EXERCISE INSTRUCTIONS:
Reproduce the records below exactly, but only between the lines holding "running while a" and "cap < 2 ^ 63", inclusive.

Saved entries:
^^^^
(* ===== verification/Hook.v ===== *)
(** * The durable hook of a node ([internal/stringkv/durable_hook.go],
      [sequencer.go])

    The state of a node as the hook sees it: the lease, the owner sequencer
    and the producer side of the ring.  The clock, the answers of the control
    RPC and what happens to the ring while an append waits are arguments.
    The hook is called by the fork's write path, which is modelled in
    [Dmap]. *)

From S2P Require Import Prelude Records Json Oplog OplogRing Messages Lease Engine.

(** ** MemoryFenceSequencer *)

Record sequencer := mkSeq { q_generation : Z; q_epoch : Z; q_seq : Z }.

Definition NewMemoryFenceSequencer : sequencer := mkSeq 0 0 0.

Inductive hook_err :=
| ErrInvalidFence
| ErrOwnerSequenceRollback
| ErrLeaseExpired
| ErrRingAlmostFull
| ErrRingAppend (e : ring_err)
| ErrBudgetExceeded
| ErrContextDone
| ErrEncodeOplog
| ErrNilEntry
| ErrLoadMiss
| ErrNotFoundOnMiss
| ErrDrainHandoff
| ErrNilRing | ErrNilLease | ErrNilSequence | ErrWriterRequired
| OutOfRetries.

Definition Stamp (generation epoch : Z) : M sequencer hook_err (Z * Z * Z) := λ s,
  if (generation <=? 0) || (epoch <? 0) then (Fail ErrInvalidFence, s) else
  if (q_generation s <? generation) || ((generation =? q_generation s) && (q_epoch s <? epoch)) then
    let s := mkSeq generation epoch 1 in (Done (q_generation s, q_epoch s, q_seq s), s)
  else if (generation =? q_generation s) && (epoch =? q_epoch s) then
    let s := mkSeq (q_generation s) (q_epoch s) (i64 (q_seq s + 1)) in
    (Done (q_generation s, q_epoch s, q_seq s), s)
  else (Fail ErrOwnerSequenceRollback, s).

(** ** DurableHook *)

(** The fields of [olricconfig.DurableOperation] the hook reads or writes. *)
Record DurableOperation := mkOp {
  op_DMap : string;
  op_Key : string;
  op_HKey : Z;
  op_Entry : option StorageEntry;
  op_FenceGeneration : Z;
  op_FenceEpoch : Z }.

Record hook := mkHook {
  h_lease : LeaseTracker;
  h_seq : sequencer;
  h_capacity : Z;
  h_ring : list byte;
  h_writerID : string;
  h_budget : Z;
  h_onFatal : bool;               (** an [OnFatal] callback is configured *)
  h_fatal : option hook_err }.    (** the error it was called with, at most once *)

Definition set_hook_lease (l : LeaseTracker) (h : hook) : hook :=
  mkHook l (h_seq h) (h_capacity h) (h_ring h) (h_writerID h) (h_budget h) (h_onFatal h) (h_fatal h).
Definition set_seq (q : sequencer) (h : hook) : hook :=
  mkHook (h_lease h) q (h_capacity h) (h_ring h) (h_writerID h) (h_budget h) (h_onFatal h) (h_fatal h).
Definition set_hook_ring (f : list byte) (h : hook) : hook :=
  mkHook (h_lease h) (h_seq h) (h_capacity h) f (h_writerID h) (h_budget h) (h_onFatal h) (h_fatal h).
Definition set_fatal (e : option hook_err) (h : hook) : hook :=
  mkHook (h_lease h) (h_seq h) (h_capacity h) (h_ring h) (h_writerID h) (h_budget h) (h_onFatal h) e.

(** [Config.withDefaults] and [NewDurableHook]; [None] is Go's [nil]. *)
Definition NewDurableHook (ring : option (Z * list byte)) (lease : option LeaseTracker)
    (sequence : option sequencer) (writerID : string) (budget : Z) (onFatal : bool) :
    outcome hook_err hook :=
  match ring with
  | None => Fail ErrNilRing
  | Some (capacity, file) =>
    match lease with
    | None => Fail ErrNilLease
    | Some lease =>
      match sequence with
      | None => Fail ErrNilSequence
      | Some sequence =>
        if String.eqb writerID "" then Fail ErrWriterRequired else
        Done (mkHook lease sequence capacity file writerID
                (if budget <=? 0 then 5 * 1000000000 else budget) onFatal None)
      end
    end
  end.

Definition concurrentBuffer : Z := 64 * 1024.
Definition jsonOverhead : Z := 256.

Definition estimateOplogSize (op : DurableOperation) (h : hook) : Z :=
  let size := u64 (slen (op_DMap op) + slen (op_Key op) + slen (h_writerID h) + jsonOverhead) in
  match op_Entry op with
  | Some e => u64 (size + u64 (zlen (SE_Encode e) * 2))
  | None => size
  end.

Definition set_fence (g e : Z) (op : DurableOperation) : DurableOperation :=
  mkOp (op_DMap op) (op_Key op) (op_HKey op) (op_Entry op) g e.

(** [stamp]; [now] is the hook's clock.  A failing [Pending] cannot happen. *)
Definition stamp (now : Z) (op : DurableOperation) : M hook hook_err DurableOperation := λ h,
  let '(g, e, ok) := SnapshotForWrite now (h_lease h) in
  if negb ok then (Fail ErrLeaseExpired, h) else
  let op := set_fence g e op in
  let estimatedSize := estimateOplogSize op h in
  match Pending (h_ring h) with
  | (Done pending, _) =>
    let free := u64 (h_capacity h - pending) in
    if free <? u64 (estimatedSize + concurrentBuffer) then (Fail ErrRingAlmostFull, h)
    else (Done op, h)
  | _ => (Panic, h)
  end.
(** C37: a refill can undo a delete.  A delete of a key that is not in memory,
    running while a get of the key waits for its load, succeeds and logs a
    tombstone; the get then finds no entry in the fragment, stores the one it
    loaded before the delete and returns it.  The node goes on answering with
    it, and the newest record of the ring says that the key is deleted. *)
Theorem refill_undoes_delete `{VersionSort} w cap c now control spare t waits dmap key hkey o entry o1 :
  cap < 2 ^ 63 → harmless_schedule t → Forall (λ x, consumer_pops cap (w_ring x)) waits →
  serving_hook w cap (o_hook o) → lease_typed (h_lease (o_hook o)) →
  op_ok (mkOp dmap key hkey None 0 0) OpDelete w →
  dc_ReadQuorum c ≤ 1 → o_frag o !! hkey = None →
  LoadOnMiss control (mkOp dmap key hkey (Some (mkSE "" [] 0 0 0)) 0 0) spare = Done entry →
  deleteKey [] [] t waits dmap key hkey o = (Done tt, o1) →
  let o' := set_o_frag (<[hkey := entry]> (o_frag o1)) o1 in
  Get c now [] [] control spare (λ o, (deleteKey [] [] t waits dmap key hkey o).2) dmap key hkey o =
    (Done entry, o') ∧
  logged OpDelete (mkOp dmap key hkey None (l_generation (h_lease (o_hook o))) (l_epoch (h_lease (o_hook o))))
    (o_hook o').
Proof.
  intros Hcap Ht Hw Hs Hl Hop Hq Hx Hload Hdel o'.
  pose proof (delete_run w cap t waits [] [] dmap key hkey o Hcap Ht Hw Hs Hl Hop) as Hr. cbv zeta in Hr.
  rewrite Hdel in Hr. destruct Hr as (Hfr&[_ Hlog]&_). split; [|done].
  unfold Get. rewrite get_nowhere, Hload by done. erewrite bind_done by reflexivity.
  rewrite Hdel. cbn [snd]. unfold on_frag, zoom. rewrite refill_run, Hfr, lookup_delete_eq.
  unfold o'. by rewrite Hfr.
Qed.

(** A move is all or nothing.  A fragment changes only when the sidecar has
    drained its partition and every new owner has accepted a payload from
    which the whole fragment can be rebuilt; then it is empty.  Otherwise an
    error comes back and the fragment is as it was. *)
Theorem move_is_all_or_nothing `{Msgpack} control n owners f :
  (∀ h x, f !! h = Some x → se_typed x ∧ slen (se_key x) < 256) →
  match Move control n owners f with
  | (Done _, f') => f' = ∅ ∧ DrainForHandoff control n = Done tt ∧
      (f ≠ ∅ → ∃ payload, Engine_Import payload Engine_Put ∅ = (Done tt, f) ∧
               Forall (λ accepts, accepts payload = true) owners)
  | (Fail _, f') => f' = f
  | (Panic, _) => False
  end.
Proof.
  intros Hok. unfold Move.
  destruct (DrainForHandoff control n) as [[]|?|] eqn:Hd; [|done|].
  2: { unfold DrainForHandoff in Hd. by destruct control as [[]|], (n =? 0). }
  destruct (decide (f = ∅)) as [->|Hne].
  - replace (it_Next (TransferIterator ∅)) with (false, TransferIterator ∅); [done|].
    unfold TransferIterator. by rewrite map_to_list_empty.
  - destruct (transfer_run f Hne Hok) as (it&data&->&->&Himp&Hdrop&_). cbn [negb].
    destruct (forallb _ owners) eqn:Hall; [|done]. split_and!; [done..|].
    intros _. exists data. split; [done|]. apply Forall_forall. intros a Ha.
    by apply (proj1 (forallb_forall _ _) Hall), list_elem_of_In.
Qed.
^^^^
THE COMPLETED TASK:
    running while a get of the key waits for its load, succeeds and logs a
    tombstone; the get then finds no entry in the fragment, stores the one it
    loaded before the delete and returns it.  The node goes on answering with
    it, and the newest record of the ring says that the key is deleted. *)
Theorem refill_undoes_delete `{VersionSort} w cap c now control spare t waits dmap key hkey o entry o1 :
  cap < 2 ^ 63 → harmless_schedule t → Forall (λ x, consumer_pops cap (w_ring x)) waits →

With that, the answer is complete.